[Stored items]
++++++++++
(* ===== verification/PolicyEngine.v ===== *)
(** * The policy engine

    Models [freeq-server/src/policy/engine.rs] over [PolicyStore]: authoring and
    chaining policy versions, the join flow, role evaluation, attestations and
    their expiry. The clock readings and random ids a call draws are arguments
    ([Draws]). *)

From stdpp Require Import base gmap strings list sorting.
From Stdlib Require Import ZArith Lia Ascii String.
From S2P Require Import Prelude PolicyEval PolicyStore.
Open Scope Z_scope.
Open Scope rust_scope.

Inductive JoinResult :=
| Confirmed (attestation : MembershipAttestation) (join_id : string)
| NoPolicy
| Pending (join_id : string) (missing : list string)
| JFailed (reason : string).

(** What one join draws: the clock at each reading, and three random ids. *)
Record Draws := mkDraws {
  dr_check_now : Z;
  dr_receipt_now : Z;
  dr_issue_now : Z;
  dr_join_id : string;
  dr_nonce : string;
  dr_attestation_id : string
}.

Definition hour_nanos : Z := 3600 * 10 ^ 9.

Section Engine.
Context {CF : CaseFold} {TR : @Trim CF} {SO : SqlOrder} {PE : PolicyEnv}.
Variables (authority_did signing_key : string).

(** [let x = op?;] on a store operation: an error keeps the store it left. *)
Definition bind {A B} (m : M A) (k : A -> Store -> M B) : M B :=
  match m with
  | (Ok x, s) => k x s
  | (Err e, s) => (Err e, s)
  end.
++++++++++
What is expected:
Without dropping a single line, output the records above exactly.

Completed task:
(* ===== verification/PolicyEngine.v ===== *)
(** * The policy engine

    Models [freeq-server/src/policy/engine.rs] over [PolicyStore]: authoring and
    chaining policy versions, the join flow, role evaluation, attestations and
    their expiry. The clock readings and random ids a call draws are arguments
    ([Draws]). *)

From stdpp Require Import base gmap strings list sorting.
From Stdlib Require Import ZArith Lia Ascii String.
From S2P Require Import Prelude PolicyEval PolicyStore.
Open Scope Z_scope.
Open Scope rust_scope.

Inductive JoinResult :=
| Confirmed (attestation : MembershipAttestation) (join_id : string)
| NoPolicy
| Pending (join_id : string) (missing : list string)
| JFailed (reason : string).

(** What one join draws: the clock at each reading, and three random ids. *)
Record Draws := mkDraws {
  dr_check_now : Z;
  dr_receipt_now : Z;
  dr_issue_now : Z;
  dr_join_id : string;
  dr_nonce : string;
  dr_attestation_id : string
}.

Definition hour_nanos : Z := 3600 * 10 ^ 9.

Section Engine.
Context {CF : CaseFold} {TR : @Trim CF} {SO : SqlOrder} {PE : PolicyEnv}.
Variables (authority_did signing_key : string).

(** [let x = op?;] on a store operation: an error keeps the store it left. *)
Definition bind {A B} (m : M A) (k : A -> Store -> M B) : M B :=
  match m with
  | (Ok x, s) => k x s
  | (Err e, s) => (Err e, s)
  end.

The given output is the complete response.